Thursday, March 1, 2018

Booker Book #6: The Siege of Krishnapur, by J. G. Farrell

EDIT: It might appear that J. G. Farrell was the first writer to win two Booker Prizes. He won in 1973 for The Siege of Krishnapur, and his novel Troubles holds that honor for 1970. However, the 1970 prize was retroactive. Due to changes in the rules, no prize was awarded for a book published in 1970, until a public vote rectified the situation in 2010. 

Both books are intimate accounts in the form of a microcosm that depicts British colonialism. Troubles takes place in a decrepit English-owned resort hotel in Ireland, while Krishnapur takes place in a “residency” owned by a British trade company at the beginning of India’s own troubles, and is based on actual people and events. Both stories throw strangers together in a siege situation in order to ridicule the notion that the British way is inherently better than the ways of its colonies.

In both the Hotel Majestic and the Residency, the walls literally crumble around the characters, who still absurdly manage to believe themselves better than their “inferiors.” Here, the microcosm is composed of The Magistrate, an atheist and rationalist; Fleury, the aptly named Romantic poet who believes that the most important aspect of religion is feeling; and The Collector, chief of the Residency and self-described “whole” man; as well as a priest, a military man, and two doctors opposed in their methods. Louise, Lucy, and Miriam fill the roles of virgin, whore, and Modern Woman.

The irony is introduced early on, as we find that the British are thriving due to their exports of opium to China – while they spread The Gospel in Asia. The Collector, the Magistrate, and Fleury all believe themselves to be men of ideas – until they are forced by siege-induced famine to daydream of food. Civilization at first seems to mean respecting others’ religions, but then necessity drives the besieged to tear down a mosque. Finally, all must question whether civilization is truly a source of progress, or simply a sign of decay, as all of their fine European belongings are sacrificed to reinforce the ineffectual mud ramparts. The Indian soil literally swallows up all the material things that its oppressors hold dear.

The dueling doctors show that the “superior” British civilization has its own superstitions and blind spots. The two physicians wage a war of ideas over cholera: one has grasped the modern notion that cholera is transmitted through contaminated water, and that the disease can be treated through rehydration. The other clings to the outdated notion that cholera is caught from the air, and can be treated with mustard and brandy. In a moment that had me mentally screaming “No!” the second doctor drinks a bottle of dirty water to prove his point. You can guess the outcome.

More than one of the main characters undergoes a shift in perspective thanks to their ordeal. One of the most enlightened, The Collector, even questions his ideas about the natural inferiority of women, and wonders what he is missing about Indian religion, but never goes so far as to respect the natives.

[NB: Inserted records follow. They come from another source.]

(** * [Vec] operations

    A [Vec] is a list in index order: [push] and [pop] work at the end. *)
Definition vec_push {A} (x : A) (l : list A) : list A := l ++ [x].

Fixpoint vec_pop {A} (l : list A) : option (A * list A) :=
  match l with
  | [] => None
  | [x] => Some (x, [])
  | x :: l' => match vec_pop l' with Some (y, r) => Some (y, x :: r) | None => None end
  end.

(** [last_mut] followed by an assignment through the reference. *)
Definition vec_set_last {A} (x : A) (l : list A) : list A :=
  match vec_pop l with Some (_, r) => r ++ [x] | None => l end.

Definition vec_swap {A} (i j : nat) (l : list A) : option (list A) :=
  match l !! i, l !! j with
  | Some x, Some y => Some (<[i := y]> (<[j := x]> l))
  | _, _ => None
  end.

Lemma vec_pop_snoc {A} (l : list A) x : vec_pop (l ++ [x]) = Some (x, l).
Proof.
  induction l as [|y l IH]; [done|]. simpl. rewrite IH.
  destruct l; done.
Qed.

Lemma vec_pop_Some {A} (l : list A) x r : vec_pop l = Some (x, r) ↔ l = r ++ [x].
Proof.
  split; [|intros ->; apply vec_pop_snoc].
  destruct l as [|y l _] using rev_ind; [done|].
  rewrite vec_pop_snoc. naive_solver.
Qed.

Lemma vec_pop_None {A} (l : list A) : vec_pop l = None ↔ l = [].
Proof.
  split; [|by intros ->].
  destruct l as [|y l _] using rev_ind; [done|]. by rewrite vec_pop_snoc.
Qed.

Lemma vec_set_last_snoc {A} (l : list A) x y : vec_set_last y (l ++ [x]) = l ++ [y].
Proof. unfold vec_set_last. by rewrite vec_pop_snoc. Qed.

Lemma last_vec_pop {A} (l : list A) : last l = option_map fst (vec_pop l).
Proof.
  destruct l as [|x l _] using rev_ind; [done|].
  by rewrite last_snoc, vec_pop_snoc.
Qed.

Lemma vec_swap_lookup {A} (i j : nat) (l l' : list A) :
  vec_swap i j l = Some l' →
  length l' = length l ∧ l' !! i = l !! j ∧ l' !! j = l !! i ∧
  ∀ k, k ≠ i → k ≠ j → l' !! k = l !! k.
Proof.
  unfold vec_swap. intros H. repeat case_match; simplify_eq.
  pose proof (lookup_lt_Some _ _ _ H0). pose proof (lookup_lt_Some _ _ _ H1).
  rewrite !length_insert. split_and!; [done|..].
  - rewrite list_lookup_insert_eq; [done|]. by rewrite length_insert.
  - destruct (decide (i = j)) as [->|].
    + rewrite list_lookup_insert_eq; [congruence|]. by rewrite length_insert.
    + rewrite list_lookup_insert_ne, list_lookup_insert_eq by done. done.
  - intros k Hi Hj. by rewrite !list_lookup_insert_ne by done.
Qed.

(** * [slice::starts_with] *)
Fixpoint starts_with {A} `{EqDecision A} (prefix l : list A) : bool :=
  match prefix, l with
  | [], _ => true
  | x :: p, y :: l' => bool_decide (x = y) && starts_with p l'
  | _ :: _, [] => false
  end.

Lemma starts_with_spec {A} `{EqDecision A} (p l : list A) :
  starts_with p l = true ↔ ∃ r, l = p ++ r.
Proof.
  revert l. induction p as [|x p IH]; intros l; simpl; [naive_solver|].
  destruct l as [|y l]; [naive_solver|]. rewrite andb_true_iff, bool_decide_eq_true, IH. naive_solver.
Qed.

(** * Sorted lists *)
Lemma StronglySorted_snoc {A} (R : relation A) l x :
  StronglySorted R l → (∀ y, y ∈ l → R y x) → StronglySorted R (l ++ [x]).
Proof.
  intros Hl Hx. apply StronglySorted_app_2; [|done|repeat constructor].
  intros y z Hy ->%list_elem_of_singleton. by apply Hx.
Qed.

Lemma StronglySorted_filter {A} (R : relation A) (f : A → bool) l :
  StronglySorted R l → StronglySorted R (List.filter f l).
Proof.
  induction 1 as [|x l Hl IH HF]; simpl; [constructor|]. destruct (f x); [|done]. constructor; [done|].
  apply Forall_forall. intros y Hy%list_elem_of_In%filter_In. apply (proj1 (Forall_forall _ _) HF), list_elem_of_In, Hy.
Qed.

Lemma StronglySorted_rev {A} (R : relation A) l :
  StronglySorted R l → StronglySorted (flip R) (rev l).
Proof.
  induction 1 as [|x l Hl IH HF]; simpl; [constructor|]. apply StronglySorted_snoc; [done|].
  intros y Hy%list_elem_of_In%in_rev%list_elem_of_In.
  by apply (proj1 (Forall_forall _ _) HF).
Qed.

(** * Bytes *)
Abbreviation u8 := Byte.byte.
#[export] Instance byte_eq_dec : EqDecision u8 := Byte.byte_eq_dec.

(** * Tactics and hint databases *)

(** Split every [match] and [if] of the goal and hypotheses, closing the
    contradictory branches. *)
Ltac crush_match := repeat (case_match; simplify_eq/=; try done).

(** Normalise a monadic equation in hypothesis [H] into the sequence of the
    calls that succeeded. *)
Ltac inv_bind H :=
  repeat match type of H with
  | (_ ≫= _) _ = (Ok _, _) =>
      let a := fresh "a" in let s := fresh "s" in let H1 := fresh "Hb" in
      apply M_bind_inv_Ok in H as (a & s & H1 & H); cbn beta in H
  end.

Create HintDb rust.
Create Rewrite HintDb rust.
Create HintDb vm.
#[export] Hint Rewrite @vec_pop_snoc @vec_set_last_snoc @last_snoc
  @length_app : rust.
#[export] Hint Resolve Forall_app_2 Forall_singleton : rust.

I enjoyed both books. There is a dry, black, absurdist humor to both, but especially Krishnapur. The bathos of the English aristocracy reduced to sucking on horsehide and shooting pieces of statuary out of their cannons brings home Farrell’s point with wry wit. If I had to choose one, it would be Krishnapur: it is wittier and more action-packed, as well as shorter. But I recommend both for their brutal post-colonial honesty.

PS: I've been reading Booker Books for one month now: 6 books in the month of February, or one book every 4.6 days. A little slower than my usual rate but still on target.